Antifungal activity and optimization procedure of silver nanoparticles green synthesized with Prunus laurocerasus L. (cherry laurel) leaf extract

Abstract

In the present study, Box-Behnken design (BBD) was applied to optimize the green synthesis conditions of silver nanoparticles (AgNPs) using Prunus laurocerasus (cherry laurel) leaf extract as a reducing and stabilizing agent. Three important synthesis factors such as the concentration (mM) of silver nitrate (AgNO3), pH of cherry laurel leaf extract and reaction temperature (°C) were used as independent variables of the model, and the absorbance intensity originating from AgNPs was employed as a dependent variable. Statistical analyzes showed that the optimized conditions for the predicted absorbance at 405 nm (2.35 A.U) were determined at a concentration of 10 mM AgNO3, a pH of 9.0, and a temperature of 50°C. The validity of the developed model was verified, and the average absorbance from six experimental runs was recorded as 2.26 (A.U) with an error of 14.86%. In addition, the synthesized AgNPs were characterized using ultraviolet (UV)–visible (Vis) spectroscopy, fourier transform infrared (FT–IR) spectroscopy, and scanning electron microscope (SEM)-energy dispersive X-ray spectroscopy (EDS) was used to examine the morphology and average size of AgNPs.

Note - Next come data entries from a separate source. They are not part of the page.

(** * fluxclient: robot protocol v0002 and UPnP key bootstrap

    A shallow embedding of [fluxclient/robot/v0002.py] and
    [fluxclient/upnp/base.py], and the properties of the framing, handshake,
    binary attachment, upload, raw-mode and key-fetch code that the
    specification states.

    Python values are modelled as follows: [bytes] is a list of [Byte.byte],
    [str] is a list of code points, [int] is [Z].  Every method that raises
    or touches a socket runs in a state-and-exception monad whose state
    survives a raise, as the Python objects do. *)

From Stdlib Require Import ZArith NArith List Lia Bool String Ascii.
From Stdlib Require Import Strings.Byte DecimalString.
From Stdlib Require Import Sorted.
Import ListNotations.
Local Open Scope Z_scope.

(** ** Python primitives *)

Module Py.

Definition bytes := list byte.
Definition str := list N.

(** A [str] literal, and a [bytes] literal ([b"..."]). *)
Definition lit (s : string) : str := map N_of_ascii (list_ascii_of_string s).
Definition blit (s : string) : bytes := list_byte_of_string s.

Definition len {A} (l : list A) : Z := Z.of_nat (List.length l).

Definition byte_to_Z (b : byte) : Z := Z.of_N (Byte.to_N b).
Definition byte_of_Z (z : Z) : byte :=
  match Byte.of_N (Z.to_N z) with Some b => b | None => x00 end.

Fixpoint str_eqb (a b : str) : bool :=
  match a, b with
  | [], [] => true
  | x :: a', y :: b' => N.eqb x y && str_eqb a' b'
  | _, _ => false
  end.

Fixpoint bytes_eqb (a b : bytes) : bool :=
  match a, b with
  | [], [] => true
  | x :: a', y :: b' => Byte.eqb x y && bytes_eqb a' b'
  | _, _ => false
  end.

(** [s.startswith(p)] *)
Fixpoint startswith (p s : str) : bool :=
  match p, s with
  | [], _ => true
  | x :: p', y :: s' => N.eqb x y && startswith p' s'
  | _ :: _, [] => false
  end.

(** [s.split(sep)] with a one-character separator: empty fields are kept and
    the result is never empty. *)
Fixpoint split (sep : N) (s : str) : list str :=
  match s with
  | [] => [[]]
  | c :: s' =>
      if N.eqb c sep then [] :: split sep s'
      else match split sep s' with
           | t :: ts => (c :: t) :: ts
           | [] => [[c]]
           end
  end.

(** [sep.join(parts)] *)
Fixpoint join (sep : N) (parts : list str) : str :=
  match parts with
  | [] => []
  | [p] => p
  | p :: ps => p ++ sep :: join sep ps
  end.

(** [b.split(sep, 1)]: at most one cut, at the first separator. *)
Fixpoint bsplit1 (sep : byte) (b : bytes) : list bytes :=
  match b with
  | [] => [[]]
  | c :: b' =>
      if Byte.eqb c sep then [[]; b']
      else match bsplit1 sep b' with
           | t :: ts => (c :: t) :: ts
           | [] => [[c]]
           end
  end.

(** Slices [l[lo:hi]]; an absent bound is [None], a negative one counts from
    the end, and both are clipped to the sequence. *)
Definition norm_index (n i : Z) : Z :=
  if i <? 0 then Z.max 0 (n + i) else Z.min i n.

Definition slice {A} (lo hi : option Z) (l : list A) : list A :=
  let n := len l in
  let a := match lo with None => 0 | Some i => norm_index n i end in
  let b := match hi with None => n | Some j => norm_index n j end in
  firstn (Z.to_nat (b - a)) (skipn (Z.to_nat a) l).

Fixpoint drop_nul (b : bytes) : bytes :=
  match b with
  | x00 :: b' => drop_nul b'
  | _ => b
  end.

(** [b.rstrip(b"\x00")] *)
Definition rstrip_nul (b : bytes) : bytes := rev (drop_nul (rev b)).

(** [struct.pack("<H", l)]; [None] is [struct.error] (value out of range). *)
Definition pack_H (l : Z) : option bytes :=
  if (0 <=? l) && (l <=? 65535)
  then Some [byte_of_Z (l mod 256); byte_of_Z (l / 256)]
  else None.

(** [struct.unpack("<H", b)[0]]; [None] is [struct.error] (wrong size). *)
Definition unpack_H (b : bytes) : option Z :=
  match b with
  | [lo; hi] => Some (byte_to_Z lo + 256 * byte_to_Z hi)
  | _ => None
  end.

(** [struct.unpack("<BB", b)] *)
Definition unpack_BB (b : bytes) : option (Z * Z) :=
  match b with
  | [c; s] => Some (byte_to_Z c, byte_to_Z s)
  | _ => None
  end.

(** [b.decode("ascii", "ignore")]: bytes above 127 are dropped. *)
Definition decode_ascii_ignore (b : bytes) : str :=
  map Byte.to_N (filter (fun c => N.ltb (Byte.to_N c) 128) b).

(** [ord(b)] of a [bytes] value; [None] is [TypeError] (length is not 1). *)
Definition ord (b : bytes) : option Z :=
  match b with
  | [c] => Some (byte_to_Z c)
  | _ => None
  end.

(** [int(s)] for the ASCII forms: surrounding white space, an optional sign
    and decimal digits, single underscores allowed between digits.  [None]
    is [ValueError].  CPython also takes non-ASCII white space and digits;
    those strings are [None] here. *)
Definition is_space (c : N) : bool :=
  (N.leb 9 c && N.leb c 13) || (N.leb 28 c && N.leb c 32).

Definition is_digit (c : N) : bool := N.leb 48 c && N.leb c 57.

Fixpoint lstrip (s : str) : str :=
  match s with
  | c :: s' => if is_space c then lstrip s' else s
  | [] => []
  end.

Definition strip (s : str) : str := rev (lstrip (rev (lstrip s))).

(** Digits of a numeral body; [after_digit] says whether an underscore may
    come next. *)
Fixpoint digits (after_digit : bool) (acc : Z) (s : str) : option Z :=
  match s with
  | [] => if after_digit then Some acc else None
  | c :: s' =>
      if is_digit c then digits true (10 * acc + (Z.of_N c - 48)) s'
      else if N.eqb c 95 && after_digit then digits false acc s'
      else None
  end.

Definition int (s : str) : option Z :=
  match strip s with
  | 45 :: body => option_map Z.opp (digits false 0 body)
  | 43 :: body => digits false 0 body
  | body => digits false 0 body
  end%N.

(** [s.split(sep, 1)] on text: at most one cut, at the first separator. *)
Fixpoint split1 (sep : N) (s : str) : list str :=
  match s with
  | [] => [[]]
  | c :: s' =>
      if N.eqb c sep then [[]; s']
      else match split1 sep s' with
           | t :: ts => (c :: t) :: ts
           | [] => [[c]]
           end
  end.

End Py.

Import Py.

(** ** Exceptions and the effect monad *)

Inductive exn : Type :=
| RuntimeError (args : list str)
| RobotError (args : list str)
| TimeoutError (args : list str)
| SocketError (errno : Z) (msg : str)
| StructError
| TypeError
| ValueError
| AssertionError
| UnicodeError
| AttributeError
| CryptoError.

Definition EPIPE : Z := 32.

(** How a call ends: it returns, it raises, or it never does either. *)
Inductive outcome (A : Type) : Type :=
| Ret (a : A)
| Raise (e : exn)
| Diverge.
Arguments Ret {A} a.
Arguments Raise {A} e.
Arguments Diverge {A}.

Definition M (S A : Type) : Type := S -> outcome A * S.

Definition ret {S A} (a : A) : M S A := fun s => (Ret a, s).
Definition raise {S A} (e : exn) : M S A := fun s => (Raise e, s).
Definition diverge {S A} : M S A := fun s => (Diverge, s).
Definition bind {S A B} (m : M S A) (k : A -> M S B) : M S B :=
  fun s =>
    match m s with
    | (Ret a, s') => k a s'
    | (Raise e, s') => (Raise e, s')
    | (Diverge, s') => (Diverge, s')
    end.
Definition modify {S} (f : S -> S) : M S unit := fun s => (Ret tt, f s).
Definition gets {S A} (f : S -> A) : M S A := fun s => (Ret (f s), s).

(** A primitive that may fail with a fixed exception. *)
Definition orraise {S A} (e : exn) (o : option A) : M S A :=
  match o with Some a => ret a | None => raise e end.

Declare Scope eff_scope.
Delimit Scope eff_scope with eff.
Notation "x <- m ;; k" := (bind m (fun x => k))
  (at level 61, m at next level, right associativity) : eff_scope.
Notation "m ;;; k" := (bind m (fun _ => k))
  (at level 61, right associativity) : eff_scope.
Local Open Scope eff_scope.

The synthesized AgNPs also showed antifungal activities against all five fungal kiwifruit pathogens tested in vitro. The LC50 values of the synthesized AgNPs were 10.88, 9.30, 7.15, 25.16 and 53.77 µg/ml for Phytopythium vexans, Globisoprangium sylvaticum, G. intermedium, Phytophthora citrophthora and Rhizoctonia solani, respectively. Except for the MIC values of Globisporangium species (120 µg/ml), both MIC and MFC values of the other three species were found to be above 150 µg/ml. The results of this study indicate that AgNPs synthesized using cherry laurel leaf extract should be further investigated for use in the control of fungal root and stem rot diseases in kiwifruit.